--- DATA ---

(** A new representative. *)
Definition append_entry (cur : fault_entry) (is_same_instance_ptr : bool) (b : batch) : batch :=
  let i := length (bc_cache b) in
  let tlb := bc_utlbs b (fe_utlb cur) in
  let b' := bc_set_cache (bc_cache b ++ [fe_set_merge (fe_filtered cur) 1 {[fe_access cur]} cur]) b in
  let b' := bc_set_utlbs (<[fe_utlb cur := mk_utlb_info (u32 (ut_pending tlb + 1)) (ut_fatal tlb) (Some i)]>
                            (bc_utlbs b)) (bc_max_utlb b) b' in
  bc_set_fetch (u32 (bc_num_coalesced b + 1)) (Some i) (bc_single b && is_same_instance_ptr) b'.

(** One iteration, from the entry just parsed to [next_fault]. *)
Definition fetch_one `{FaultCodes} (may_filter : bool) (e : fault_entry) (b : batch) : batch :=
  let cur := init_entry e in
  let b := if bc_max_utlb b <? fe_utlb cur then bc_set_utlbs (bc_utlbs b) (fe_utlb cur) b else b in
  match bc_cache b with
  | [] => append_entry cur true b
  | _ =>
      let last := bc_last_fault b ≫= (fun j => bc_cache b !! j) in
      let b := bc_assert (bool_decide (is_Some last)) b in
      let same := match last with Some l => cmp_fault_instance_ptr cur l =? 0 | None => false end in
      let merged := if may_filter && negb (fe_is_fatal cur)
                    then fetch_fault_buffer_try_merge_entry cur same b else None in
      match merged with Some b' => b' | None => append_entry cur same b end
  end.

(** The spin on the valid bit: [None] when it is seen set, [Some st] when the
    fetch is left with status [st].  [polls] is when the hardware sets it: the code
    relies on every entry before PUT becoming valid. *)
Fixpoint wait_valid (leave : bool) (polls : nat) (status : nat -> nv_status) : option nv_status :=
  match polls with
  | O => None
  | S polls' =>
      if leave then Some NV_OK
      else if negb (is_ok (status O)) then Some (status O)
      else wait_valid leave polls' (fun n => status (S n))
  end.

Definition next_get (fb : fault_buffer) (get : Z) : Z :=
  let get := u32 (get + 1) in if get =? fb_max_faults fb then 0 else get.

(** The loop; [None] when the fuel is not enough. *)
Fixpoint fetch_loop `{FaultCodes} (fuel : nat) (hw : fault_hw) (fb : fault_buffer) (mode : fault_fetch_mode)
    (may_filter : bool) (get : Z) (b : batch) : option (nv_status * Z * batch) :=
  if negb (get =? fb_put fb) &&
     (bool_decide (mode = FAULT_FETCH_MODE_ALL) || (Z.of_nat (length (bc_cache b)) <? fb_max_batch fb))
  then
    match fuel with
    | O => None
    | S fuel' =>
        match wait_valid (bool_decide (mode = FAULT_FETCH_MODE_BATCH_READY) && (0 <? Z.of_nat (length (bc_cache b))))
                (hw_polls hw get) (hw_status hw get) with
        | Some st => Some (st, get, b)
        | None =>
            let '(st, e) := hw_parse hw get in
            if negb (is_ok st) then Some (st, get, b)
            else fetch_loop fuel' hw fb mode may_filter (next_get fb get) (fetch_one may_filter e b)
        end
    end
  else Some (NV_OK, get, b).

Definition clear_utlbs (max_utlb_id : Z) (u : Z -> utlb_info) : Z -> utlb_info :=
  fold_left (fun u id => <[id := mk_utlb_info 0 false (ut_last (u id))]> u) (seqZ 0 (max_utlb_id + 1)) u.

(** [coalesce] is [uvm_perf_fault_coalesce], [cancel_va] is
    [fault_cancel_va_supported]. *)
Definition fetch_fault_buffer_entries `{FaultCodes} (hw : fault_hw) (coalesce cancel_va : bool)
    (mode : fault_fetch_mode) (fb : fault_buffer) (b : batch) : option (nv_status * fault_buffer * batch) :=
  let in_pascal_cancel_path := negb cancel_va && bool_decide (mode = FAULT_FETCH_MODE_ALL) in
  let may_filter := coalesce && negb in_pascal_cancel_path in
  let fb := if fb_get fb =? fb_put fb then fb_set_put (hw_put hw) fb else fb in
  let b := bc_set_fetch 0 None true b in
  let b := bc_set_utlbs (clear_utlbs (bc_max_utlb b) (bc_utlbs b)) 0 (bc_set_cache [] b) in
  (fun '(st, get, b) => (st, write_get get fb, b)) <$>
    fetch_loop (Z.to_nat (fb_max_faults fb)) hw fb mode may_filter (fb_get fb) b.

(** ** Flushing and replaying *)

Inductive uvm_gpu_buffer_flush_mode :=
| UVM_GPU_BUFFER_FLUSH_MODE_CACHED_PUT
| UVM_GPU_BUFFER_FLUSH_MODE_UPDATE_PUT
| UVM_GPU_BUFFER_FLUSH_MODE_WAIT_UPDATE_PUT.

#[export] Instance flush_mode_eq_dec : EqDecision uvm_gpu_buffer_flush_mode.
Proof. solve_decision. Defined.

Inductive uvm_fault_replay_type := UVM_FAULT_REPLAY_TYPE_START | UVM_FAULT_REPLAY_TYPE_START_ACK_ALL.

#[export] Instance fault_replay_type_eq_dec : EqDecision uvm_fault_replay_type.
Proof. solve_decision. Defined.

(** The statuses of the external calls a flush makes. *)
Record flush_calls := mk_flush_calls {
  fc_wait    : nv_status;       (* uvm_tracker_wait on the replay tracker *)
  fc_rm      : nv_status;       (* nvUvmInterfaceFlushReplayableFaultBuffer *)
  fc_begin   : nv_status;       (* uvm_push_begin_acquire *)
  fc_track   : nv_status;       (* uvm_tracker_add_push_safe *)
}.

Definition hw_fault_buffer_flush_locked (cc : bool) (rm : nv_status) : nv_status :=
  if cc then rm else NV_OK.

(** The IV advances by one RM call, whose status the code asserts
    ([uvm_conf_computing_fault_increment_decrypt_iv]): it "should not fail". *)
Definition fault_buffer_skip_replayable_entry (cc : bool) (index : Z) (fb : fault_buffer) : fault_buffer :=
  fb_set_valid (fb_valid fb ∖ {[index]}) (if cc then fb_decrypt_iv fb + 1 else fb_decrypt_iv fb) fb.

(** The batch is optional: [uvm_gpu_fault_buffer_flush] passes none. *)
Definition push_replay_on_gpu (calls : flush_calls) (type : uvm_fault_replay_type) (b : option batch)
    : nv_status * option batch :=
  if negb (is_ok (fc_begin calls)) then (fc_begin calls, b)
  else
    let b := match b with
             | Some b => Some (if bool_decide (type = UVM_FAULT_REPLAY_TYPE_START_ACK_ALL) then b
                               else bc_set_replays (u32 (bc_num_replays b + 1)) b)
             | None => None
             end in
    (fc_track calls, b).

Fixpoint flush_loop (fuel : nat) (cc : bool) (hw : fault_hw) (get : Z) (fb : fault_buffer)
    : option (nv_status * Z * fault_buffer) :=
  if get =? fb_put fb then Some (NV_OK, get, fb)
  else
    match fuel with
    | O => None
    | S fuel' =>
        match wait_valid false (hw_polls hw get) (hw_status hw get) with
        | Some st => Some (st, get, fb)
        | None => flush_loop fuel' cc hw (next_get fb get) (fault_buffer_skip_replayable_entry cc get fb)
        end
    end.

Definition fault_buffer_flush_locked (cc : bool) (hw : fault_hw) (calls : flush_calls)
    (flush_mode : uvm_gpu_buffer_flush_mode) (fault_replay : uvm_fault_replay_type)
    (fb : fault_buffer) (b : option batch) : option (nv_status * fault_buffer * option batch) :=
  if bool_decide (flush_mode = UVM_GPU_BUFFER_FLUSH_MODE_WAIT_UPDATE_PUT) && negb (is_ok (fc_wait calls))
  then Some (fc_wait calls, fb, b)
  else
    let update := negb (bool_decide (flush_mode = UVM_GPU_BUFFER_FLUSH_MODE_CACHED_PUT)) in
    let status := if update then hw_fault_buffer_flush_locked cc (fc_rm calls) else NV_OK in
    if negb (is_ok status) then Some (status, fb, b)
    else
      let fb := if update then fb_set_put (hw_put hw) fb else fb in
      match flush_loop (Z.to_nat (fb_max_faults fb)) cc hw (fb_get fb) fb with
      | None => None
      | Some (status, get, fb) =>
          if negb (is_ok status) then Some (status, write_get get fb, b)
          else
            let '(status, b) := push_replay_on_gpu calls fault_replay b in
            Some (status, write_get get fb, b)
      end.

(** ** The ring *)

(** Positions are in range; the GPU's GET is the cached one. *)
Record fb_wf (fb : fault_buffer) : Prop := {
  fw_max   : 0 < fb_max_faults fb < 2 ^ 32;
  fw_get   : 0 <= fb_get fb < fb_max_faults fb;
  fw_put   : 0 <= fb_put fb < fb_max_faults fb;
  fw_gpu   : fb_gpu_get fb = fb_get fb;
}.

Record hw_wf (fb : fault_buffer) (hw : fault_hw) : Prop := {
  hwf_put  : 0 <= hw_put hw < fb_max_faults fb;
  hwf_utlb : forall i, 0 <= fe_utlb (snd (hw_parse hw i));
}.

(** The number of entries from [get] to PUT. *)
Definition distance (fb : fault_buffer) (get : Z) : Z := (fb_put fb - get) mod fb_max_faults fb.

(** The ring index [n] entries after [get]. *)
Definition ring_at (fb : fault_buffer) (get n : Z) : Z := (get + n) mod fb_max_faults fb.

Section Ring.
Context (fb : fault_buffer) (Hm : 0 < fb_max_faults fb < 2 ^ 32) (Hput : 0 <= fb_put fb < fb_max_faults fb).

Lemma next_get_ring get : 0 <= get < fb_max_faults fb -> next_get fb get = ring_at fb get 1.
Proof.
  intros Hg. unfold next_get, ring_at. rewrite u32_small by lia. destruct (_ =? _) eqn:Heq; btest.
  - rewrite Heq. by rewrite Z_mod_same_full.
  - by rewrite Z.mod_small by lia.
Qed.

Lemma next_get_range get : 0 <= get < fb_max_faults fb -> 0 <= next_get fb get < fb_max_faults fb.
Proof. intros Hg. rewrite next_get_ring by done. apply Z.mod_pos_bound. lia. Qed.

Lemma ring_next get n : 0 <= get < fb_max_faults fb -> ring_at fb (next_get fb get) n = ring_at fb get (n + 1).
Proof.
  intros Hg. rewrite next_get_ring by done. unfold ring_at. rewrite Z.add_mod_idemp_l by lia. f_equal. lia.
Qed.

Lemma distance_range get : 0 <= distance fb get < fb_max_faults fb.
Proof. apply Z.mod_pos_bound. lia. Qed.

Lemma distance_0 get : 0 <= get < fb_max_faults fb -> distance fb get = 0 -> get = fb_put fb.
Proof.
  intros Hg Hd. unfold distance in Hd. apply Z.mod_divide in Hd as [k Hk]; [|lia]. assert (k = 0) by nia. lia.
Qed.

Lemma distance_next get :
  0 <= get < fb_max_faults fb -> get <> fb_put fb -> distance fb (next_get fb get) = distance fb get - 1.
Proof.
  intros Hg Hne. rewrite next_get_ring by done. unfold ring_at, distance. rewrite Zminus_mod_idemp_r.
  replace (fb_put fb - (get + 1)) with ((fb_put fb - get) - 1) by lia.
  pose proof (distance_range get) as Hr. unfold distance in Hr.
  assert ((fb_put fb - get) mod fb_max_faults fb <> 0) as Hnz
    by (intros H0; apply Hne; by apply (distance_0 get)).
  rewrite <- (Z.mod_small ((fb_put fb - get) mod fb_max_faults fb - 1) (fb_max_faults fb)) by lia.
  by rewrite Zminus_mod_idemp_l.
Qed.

---
--- DATA ---

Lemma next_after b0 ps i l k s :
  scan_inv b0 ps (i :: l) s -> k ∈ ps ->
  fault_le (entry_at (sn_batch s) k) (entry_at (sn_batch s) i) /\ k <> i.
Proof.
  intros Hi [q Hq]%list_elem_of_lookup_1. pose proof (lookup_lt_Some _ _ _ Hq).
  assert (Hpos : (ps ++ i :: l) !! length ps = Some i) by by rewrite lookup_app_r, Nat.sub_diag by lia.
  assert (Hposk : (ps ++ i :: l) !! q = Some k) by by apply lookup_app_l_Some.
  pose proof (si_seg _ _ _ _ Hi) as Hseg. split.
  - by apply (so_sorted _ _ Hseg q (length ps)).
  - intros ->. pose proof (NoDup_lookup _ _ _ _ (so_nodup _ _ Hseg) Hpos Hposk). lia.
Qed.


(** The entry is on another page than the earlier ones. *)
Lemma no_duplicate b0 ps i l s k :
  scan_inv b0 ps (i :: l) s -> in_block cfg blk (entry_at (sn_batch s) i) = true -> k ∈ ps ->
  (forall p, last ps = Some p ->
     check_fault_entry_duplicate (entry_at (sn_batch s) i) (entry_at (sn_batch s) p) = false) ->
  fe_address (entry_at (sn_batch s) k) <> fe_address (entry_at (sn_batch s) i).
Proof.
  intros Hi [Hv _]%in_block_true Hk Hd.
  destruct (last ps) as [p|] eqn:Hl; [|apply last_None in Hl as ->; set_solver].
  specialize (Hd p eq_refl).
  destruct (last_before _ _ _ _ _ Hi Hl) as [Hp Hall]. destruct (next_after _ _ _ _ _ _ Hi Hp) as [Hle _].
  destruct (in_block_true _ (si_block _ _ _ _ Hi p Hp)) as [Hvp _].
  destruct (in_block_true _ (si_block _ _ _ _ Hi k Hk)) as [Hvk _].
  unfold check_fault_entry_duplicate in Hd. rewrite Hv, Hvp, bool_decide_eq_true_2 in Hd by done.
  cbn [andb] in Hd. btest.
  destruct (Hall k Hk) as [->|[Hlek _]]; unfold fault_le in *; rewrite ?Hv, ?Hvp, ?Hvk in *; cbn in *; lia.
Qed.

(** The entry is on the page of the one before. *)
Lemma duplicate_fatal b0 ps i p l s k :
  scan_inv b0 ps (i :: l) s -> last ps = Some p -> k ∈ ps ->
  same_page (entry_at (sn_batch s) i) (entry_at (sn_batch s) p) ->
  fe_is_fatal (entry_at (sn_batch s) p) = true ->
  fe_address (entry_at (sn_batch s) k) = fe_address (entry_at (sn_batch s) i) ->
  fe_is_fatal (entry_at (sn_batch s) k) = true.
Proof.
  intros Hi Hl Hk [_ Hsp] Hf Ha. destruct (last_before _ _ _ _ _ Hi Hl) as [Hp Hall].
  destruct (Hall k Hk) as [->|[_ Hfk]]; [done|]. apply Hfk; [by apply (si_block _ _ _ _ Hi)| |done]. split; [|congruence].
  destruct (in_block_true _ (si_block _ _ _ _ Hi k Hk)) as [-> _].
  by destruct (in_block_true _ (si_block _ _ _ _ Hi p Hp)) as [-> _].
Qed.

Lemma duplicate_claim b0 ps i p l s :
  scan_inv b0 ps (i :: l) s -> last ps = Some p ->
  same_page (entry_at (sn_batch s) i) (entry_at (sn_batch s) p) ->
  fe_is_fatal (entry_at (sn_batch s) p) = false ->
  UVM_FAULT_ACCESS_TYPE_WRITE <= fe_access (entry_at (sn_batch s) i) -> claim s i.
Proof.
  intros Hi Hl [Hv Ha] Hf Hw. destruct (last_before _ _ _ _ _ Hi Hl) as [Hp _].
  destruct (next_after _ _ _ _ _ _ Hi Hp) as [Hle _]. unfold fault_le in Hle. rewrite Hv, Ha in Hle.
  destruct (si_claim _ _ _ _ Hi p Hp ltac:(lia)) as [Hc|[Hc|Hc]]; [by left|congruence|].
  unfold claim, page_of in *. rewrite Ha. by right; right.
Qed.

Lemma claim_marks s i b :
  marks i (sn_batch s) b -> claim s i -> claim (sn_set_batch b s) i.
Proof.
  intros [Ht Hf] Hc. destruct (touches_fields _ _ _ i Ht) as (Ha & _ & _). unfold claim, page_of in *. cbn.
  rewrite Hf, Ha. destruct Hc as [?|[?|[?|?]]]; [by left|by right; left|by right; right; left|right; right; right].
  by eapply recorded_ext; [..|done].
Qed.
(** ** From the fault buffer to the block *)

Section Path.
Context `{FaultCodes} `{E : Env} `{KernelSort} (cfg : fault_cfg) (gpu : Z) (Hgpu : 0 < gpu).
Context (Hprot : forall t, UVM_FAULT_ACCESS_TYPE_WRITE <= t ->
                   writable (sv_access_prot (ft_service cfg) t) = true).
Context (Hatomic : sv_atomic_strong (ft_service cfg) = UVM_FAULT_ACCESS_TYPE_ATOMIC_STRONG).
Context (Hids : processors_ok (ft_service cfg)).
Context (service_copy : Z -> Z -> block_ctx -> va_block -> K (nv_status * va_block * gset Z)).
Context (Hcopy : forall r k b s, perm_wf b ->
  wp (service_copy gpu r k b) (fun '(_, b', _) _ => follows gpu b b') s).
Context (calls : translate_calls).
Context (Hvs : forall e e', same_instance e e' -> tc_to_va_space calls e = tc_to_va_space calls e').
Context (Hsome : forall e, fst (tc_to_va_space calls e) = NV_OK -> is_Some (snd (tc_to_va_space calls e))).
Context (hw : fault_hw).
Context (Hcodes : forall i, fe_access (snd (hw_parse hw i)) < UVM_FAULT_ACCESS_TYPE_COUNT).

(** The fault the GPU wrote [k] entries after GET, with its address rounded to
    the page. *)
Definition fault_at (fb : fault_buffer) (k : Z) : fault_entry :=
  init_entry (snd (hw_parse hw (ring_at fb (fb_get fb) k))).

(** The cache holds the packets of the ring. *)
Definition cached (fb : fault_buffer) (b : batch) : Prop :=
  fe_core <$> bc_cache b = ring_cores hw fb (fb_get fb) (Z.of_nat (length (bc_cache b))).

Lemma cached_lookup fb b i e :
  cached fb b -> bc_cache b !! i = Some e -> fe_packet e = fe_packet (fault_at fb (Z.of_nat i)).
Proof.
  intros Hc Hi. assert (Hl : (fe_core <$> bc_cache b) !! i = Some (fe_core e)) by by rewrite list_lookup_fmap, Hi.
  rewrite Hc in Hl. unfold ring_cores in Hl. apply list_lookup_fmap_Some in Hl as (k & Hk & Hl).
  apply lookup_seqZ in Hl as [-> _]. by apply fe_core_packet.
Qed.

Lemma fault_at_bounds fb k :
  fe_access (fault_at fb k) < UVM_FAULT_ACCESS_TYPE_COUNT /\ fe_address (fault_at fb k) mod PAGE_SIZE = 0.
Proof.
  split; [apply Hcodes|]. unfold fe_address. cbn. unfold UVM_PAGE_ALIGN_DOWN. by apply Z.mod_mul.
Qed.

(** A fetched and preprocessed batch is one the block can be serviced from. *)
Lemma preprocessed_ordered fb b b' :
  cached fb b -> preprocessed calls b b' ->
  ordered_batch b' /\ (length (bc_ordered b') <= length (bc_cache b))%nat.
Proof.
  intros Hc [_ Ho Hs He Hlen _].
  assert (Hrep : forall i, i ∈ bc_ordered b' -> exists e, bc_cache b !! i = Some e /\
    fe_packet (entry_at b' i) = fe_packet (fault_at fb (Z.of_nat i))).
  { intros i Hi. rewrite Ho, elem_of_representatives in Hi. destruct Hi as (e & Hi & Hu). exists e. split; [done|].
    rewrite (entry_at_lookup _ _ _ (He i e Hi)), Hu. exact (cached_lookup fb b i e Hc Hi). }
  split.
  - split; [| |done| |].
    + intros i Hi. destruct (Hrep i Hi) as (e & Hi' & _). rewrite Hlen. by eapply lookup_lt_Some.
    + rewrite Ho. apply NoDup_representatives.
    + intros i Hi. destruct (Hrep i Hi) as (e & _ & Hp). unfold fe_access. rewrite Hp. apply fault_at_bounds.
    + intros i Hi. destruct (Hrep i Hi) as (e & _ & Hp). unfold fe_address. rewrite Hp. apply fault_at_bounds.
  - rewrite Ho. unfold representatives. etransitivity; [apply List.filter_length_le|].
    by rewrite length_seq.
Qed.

---

Determine how many lines of the material above contain "Hposk", and give that number with no other words.

ANSWER BOX:
2